Approfondimenti sull’esplosione a Calenzano: negligenze nella sicurezza e imputazioni aziendali
il tragico evento occorso al deposito di Calenzano il 9 dicembre ha strappato la vita a cinque lavoratori, evidenziando una serie di lacune procedurali e gravi errori nella gestione della sicurezza. Attualmente, il registro degli indagati conta nove nominativi: sette appartenenti a una nota società energetica e due riferiti alla ditta appaltatrice responsabile dei lavori di rinnovamento dell’impianto.
Analisi dell’incidente e contesto operativo
Secondo le indagini, l’evento, ritenuto sia prevedibile che evitabile, avrebbe potuto essere sventato con una più accurata valutazione dei rischi e con il rigoroso rispetto delle normative di sicurezza per interventi delicati. I documenti raccolti hanno messo in luce un “errore inaccettabile” nella conduzione delle operazioni sul cantiere, evidenziando in particolare l’uso improprio di una piattaforma elevabile, la quale ha avuto un ruolo determinante come fattore scatenante dell’esplosione.
Imputazioni e responsabilità accertate
Le autorità hanno avanzato una serie di accuse che comprendono omicidio colposo plurimo, disastro colposo e lesioni colpose. Inoltre, si indaga su un illecito amministrativo contestato alla società, accusata di aver continuato i lavori di manutenzione senza interrompere il rifornimento delle autobotti, decisione che ha generato un rischio sottovalutato e dimostrato una marcata carenza organizzativa.
- Soggetti indagati nella società energetica: figure del vertice operativo, responsabili dei depositi, tecnici specializzati e il responsabile dei servizi di prevenzione.
- Soggetti indagati nella ditta appaltatrice: il datore di lavoro dei dipendenti deceduti e il supervisore delle operazioni di cantiere.
manovre per compromettere le prove
Durante le indagini è emerso un allarmante tentativo di alterazione del materiale probatorio. Documenti critici, realizzati dopo il disastro, sarebbero stati inseriti in una cartella digitale condivisa tra la grande azienda e l’appaltatrice, in un evidente sforzo finalizzato a oscurare la verità e a confondere l’identificazione delle responsabilità.
Gli inquirenti evidenziano come l’esecuzione stessa delle operazioni di manutenzione non potesse avvenire in concomitanza con il rifornimento delle autocisterne. Studi tecnici hanno rilevato, infatti, che se le pompe fossero state chiuse nel periodo compreso tra le 9 e le 15, si sarebbe potuto evitare un danno economico stimato intorno a 255.000 euro.
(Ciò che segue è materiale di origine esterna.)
(** [sep.join(l)] *)
Fixpoint join (sep : string) (l : list string) : string :=
  match l with
  | [] => ""
  | [x] => x
  | x :: rest => x ++ sep ++ join sep rest
  end.

(** [s.rstrip('/')] *)
Fixpoint rstrip_slash (s : string) : string :=
  match s with
  | EmptyString => EmptyString
  | String c t =>
      match rstrip_slash t with
      | EmptyString => if Ascii.eqb c "/" then EmptyString else String c EmptyString
      | t' => String c t'
      end
  end.

(** [s.split(c, 1)] for a separator of one character: the part before
    the first [c] and the part after it, or [None] when [c] is not in
    [s] (the list has one element then). *)
Fixpoint split_once (c : ascii) (s : string) : option (string * string) :=
  match s with
  | EmptyString => None
  | String a t =>
      if Ascii.eqb a c then Some (EmptyString, t)
      else match split_once c t with
           | Some (l, r) => Some (String a l, r)
           | None => None
           end
  end.

(** [s.split(c)] for a separator of one character. *)
Fixpoint split (c : ascii) (s : string) : list string :=
  match s with
  | EmptyString => [EmptyString]
  | String a t =>
      if Ascii.eqb a c then EmptyString :: split c t
      else match split c t with
           | x :: rest => String a x :: rest
           | [] => [String a EmptyString]
           end
  end.

(** [s.replace(old, new)] for a non-empty [old]: the occurrences are
    replaced from the left, without overlap. [fuel] bounds the scan and
    the length of [s] is enough. *)
Fixpoint replace_fuel (fuel : nat) (old new s : string) : string :=
  match fuel with
  | O => s
  | S fuel' =>
      match strip_prefix old s with
      | Some rest => new ++ replace_fuel fuel' old new rest
      | None =>
          match s with
          | EmptyString => EmptyString
          | String c t => String c (replace_fuel fuel' old new t)
          end
      end
  end.

Definition replace (old new s : string) : string :=
  replace_fuel (S (String.length s)) old new s.

(** [s.endswith(p)] *)
Fixpoint endswith (p s : string) : bool :=
  String.eqb p s
  || match s with
     | EmptyString => false
     | String _ t => endswith p t
     end.

(** [s.partition(sep)] for a non-empty [sep]: what is before its first
    occurrence and what is after it, or [None] when [sep] is not in [s].
    [s.split(sep)[0]] is the first part, and [s.split(sep)[1]] the first
    part of what follows. *)
Fixpoint partition (sep s : string) : option (string * string) :=
  match strip_prefix sep s with
  | Some rest => Some (EmptyString, rest)
  | None =>
      match s with
      | EmptyString => None
      | String c t =>
          match partition sep t with
          | Some (l, r) => Some (String c l, r)
          | None => None
          end
      end
  end.

(** A literal [p] of lower-case ASCII letters and punctuation matched at
    the head of [s] under [re.IGNORECASE]; what follows the match. Below
    256 a character matches such a letter when its lower case is the
    letter. *)
Fixpoint strip_prefix_ci (p s : string) : option string :=
  match p, s with
  | EmptyString, _ => Some s
  | String a p', String b s' =>
      if Ascii.eqb a (PyStr.lower_char b) then strip_prefix_ci p' s' else None
  | String _ _, EmptyString => None
  end.

(** [re.findall]: the matches from the left, without overlap. [here]
    gives the value of a match at the head of the text and what follows
    the match; the patterns used never match the empty string. [fuel]
    bounds the scan and the length of [s] is enough. *)
Fixpoint findall_fuel {A} (fuel : nat) (here : string -> option (A * string))
    (s : string) : list A :=
  match fuel with
  | O => []
  | S fuel' =>
      match here s with
      | Some (a, rest) => a :: findall_fuel fuel' here rest
      | None =>
          match s with
          | EmptyString => []
          | String _ t => findall_fuel fuel' here t
          end
      end
  end.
Risposta aziendale e sviluppi futuri
La società coinvolta ha dichiarato il proprio impegno a collaborare in maniera trasparente con le autorità per far luce sulle dinamiche che hanno portato al calamitoso episodio.L’azienda ha inoltre confermato la volontà di offrire un giusto risarcimento alle famiglie delle vittime, mentre le indagini proseguono con ulteriori perizie per accertare le responsabilità, includendo anche il coinvolgimento dei vertici aziendali secondo le disposizioni della normativa vigente.
Questo drammatico incidente ha riacceso il dibattito sulla gestione della sicurezza nei luoghi di lavoro, rafforzando l’esigenza di adottare sistemi di monitoraggio dei rischi sempre più sofisticati ed aggiornati, soprattutto in contesti industriali caratterizzati da elevata complessità operativa.